Until the events of a Beijing night four years ago you could ask anyone to name Jamaica’s most famous son and the answer would undoubtedly be: ‘Bob Marley’. But such is the iconic status of the man now sitting in the courtyard of Marley’s former home, that Usain Bolt may be succeeding the reggae superstar.
The grace and apparent ease of Bolt’s treble gold at the Beijing Games, the easy-going charm with which he’s carried the title of the world’s fastest man so lightly on his shoulders, and an aura of almost superhuman invincibility have seen Bolt transcend the world of athletics to become a true global superstar in the intervening years. The biggest rivalry in track’s showcase event became Bolt vs The Laws of Physics. The question was not ‘Would he win?’, but ‘How fast could he go?’
But, in Korea last summer, something strange happened. In the 100m World Championship final in Daegu, Bolt didn’t win. In the biggest race outside of the Olympics, he false-started for the first time in his career and was disqualified, leaving his younger compatriot, training partner and rising star Yohan Blake to take his title as World champion.
Those 10 seconds sent shockwaves around the athletics world, but what do they really tell us about what will happen in London this summer? To answer that, we need to delve behind the easy smile and into the mind of the beaten, unbeatable man. Does Bolt have the self-belief, confidence and psychological steel to bounce back on the biggest stage of all? Or is he content with the immense amount he has already achieved, happy to dine off his celebrity status and reap the lucrative rewards of Brand Bolt?
Sitting in the warm Jamaican sunshine, in the shadow of the other Jamaican legend Bob Marley, Bolt has the answers: “If I win three golds again at the Olympics this summer, I’ll be a living legend,” he says. “Most legends are dead but I’ll be walking around, living and breathing – and I like the sound of that.” Surely, though, isn’t a man who has bagged five world records, four world championship gold medals, and is triple Olympic champion, already a legend? Apparently not. “It’s all about retaining Olympic titles,” Bolt says. “And I can tell you exactly why: world records are great, but they can be broken. World Championship medals are also fantastic but only in the world of track and field. Outside the world of athletics the Worlds don’t really have a big following.

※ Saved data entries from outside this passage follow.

Lemma quiet_redis_get (key : string) : quiet (redis_get key).
Proof. apply quiet_await. intros w. split; reflexivity. Qed.

Lemma quiet_findUnique (clerkId : string) : quiet (prisma_user_findUnique clerkId).
Proof. apply quiet_await. intros w. split; reflexivity. Qed.

Lemma quiet_findUniqueOrThrow (clerkId : string) :
  quiet (prisma_user_findUniqueOrThrow clerkId).
Proof.
  apply quiet_await. intros w. destruct (users w !! clerkId); split; reflexivity.
Qed.

Lemma quiet_upsert (clerkId : string) (update : User.t -> User.t) (create : User.t) :
  quiet (prisma_user_upsert clerkId update create).
Proof. apply quiet_await. intros w. split; reflexivity. Qed.

Lemma quiet_laneMember (laneId userId : string) :
  quiet (prisma_laneMember_findUnique laneId userId).
Proof. apply quiet_await. intros w. split; reflexivity. Qed.

Lemma quiet_new_Date : quiet new_Date.
Proof. intros w. split; reflexivity. Qed.

Lemma quiet_uuidv7 : quiet uuidv7.
Proof. intros w. split; reflexivity. Qed.

Create HintDb quiet.
#[local] Hint Resolve quiet_ret quiet_throw quiet_lift quiet_ask quiet_redis_get
  quiet_findUnique quiet_findUniqueOrThrow quiet_upsert quiet_laneMember
  quiet_new_Date quiet_uuidv7 : quiet.

(** A JIT sync carries no event identifier and so never writes a marker. *)
Lemma quiet_syncUser_jit (data : SyncUserDto.t) :
  SyncUserDto.eventId data = None -> quiet (IdentityService.syncUser data).
Proof.
  intros Hev. unfold IdentityService.syncUser, IdentityService.alreadyProcessed.
  rewrite Hev.
  apply quiet_bind; [auto with quiet|]. intros [|]; [auto with quiet|].
  apply quiet_try_catch; [|auto with quiet].
  repeat (apply quiet_bind; [auto with quiet|]; intros ?).
  auto with quiet.
Qed.

Lemma quiet_jit_provision (clerkId : string) :
  quiet (AuthHandler.jit_provision clerkId).
Proof.
  unfold AuthHandler.jit_provision, clerk_users_getUser.
  apply quiet_bind; [auto with quiet|]. intros clerkUser.
  destruct (AuthHandler.primaryEmail clerkUser) as [email|]; [|auto with quiet].
  destruct (JsString.truthy email); [|auto with quiet].
  apply quiet_bind; [|auto with quiet].
  now apply quiet_syncUser_jit.
Qed.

“When I do interviews with non-sports media they have no idea that in Berlin [World Championships 2009] I got three golds and two world records. In fact some journalists have written that I attained my world records [9.58s 100m; 19.19s 200m] at the Olympics – which is untrue. “But the Olympics… the whole world knows what that is. It is the greatest spectacle on Earth. When the 100m Olympics final is on, everyone says, “Usain Bolt is running. Turn over and let’s watch.”
The day job
And watch we have done, in our billions, as his jaw-dropping performances have turned him into one of the most bankable sporting stars of our age. It’s an economic reality that obviously hasn’t escaped Bolt himself, who talks with so much fluency about ‘maximising opportunities’ and ‘opening commercial doors’ that it’s difficult to believe that this is the same guy who sat there, a callow, twitchy and monosyllabic 21-year-old, the first time RW interviewed him four years ago.
In response to a suggestion that, in plastering himself all over European TV screens this spring with endorsements for Visa, Virgin Media and the Jamaica Tourist Board, he will be seen by some as having ‘cashed in’ and lost some of his credibility, Bolt simply shrugs. “If people want to think that of me, this is fine. But I never try to be cool, I just try to be me. And in all the ads I did I was still being me. Clowning around, having fun. Plus, I’m just doing my job. Athletes earn most of their money through endorsements and that’s just the way it is. The sponsors pay us, we do what they want.”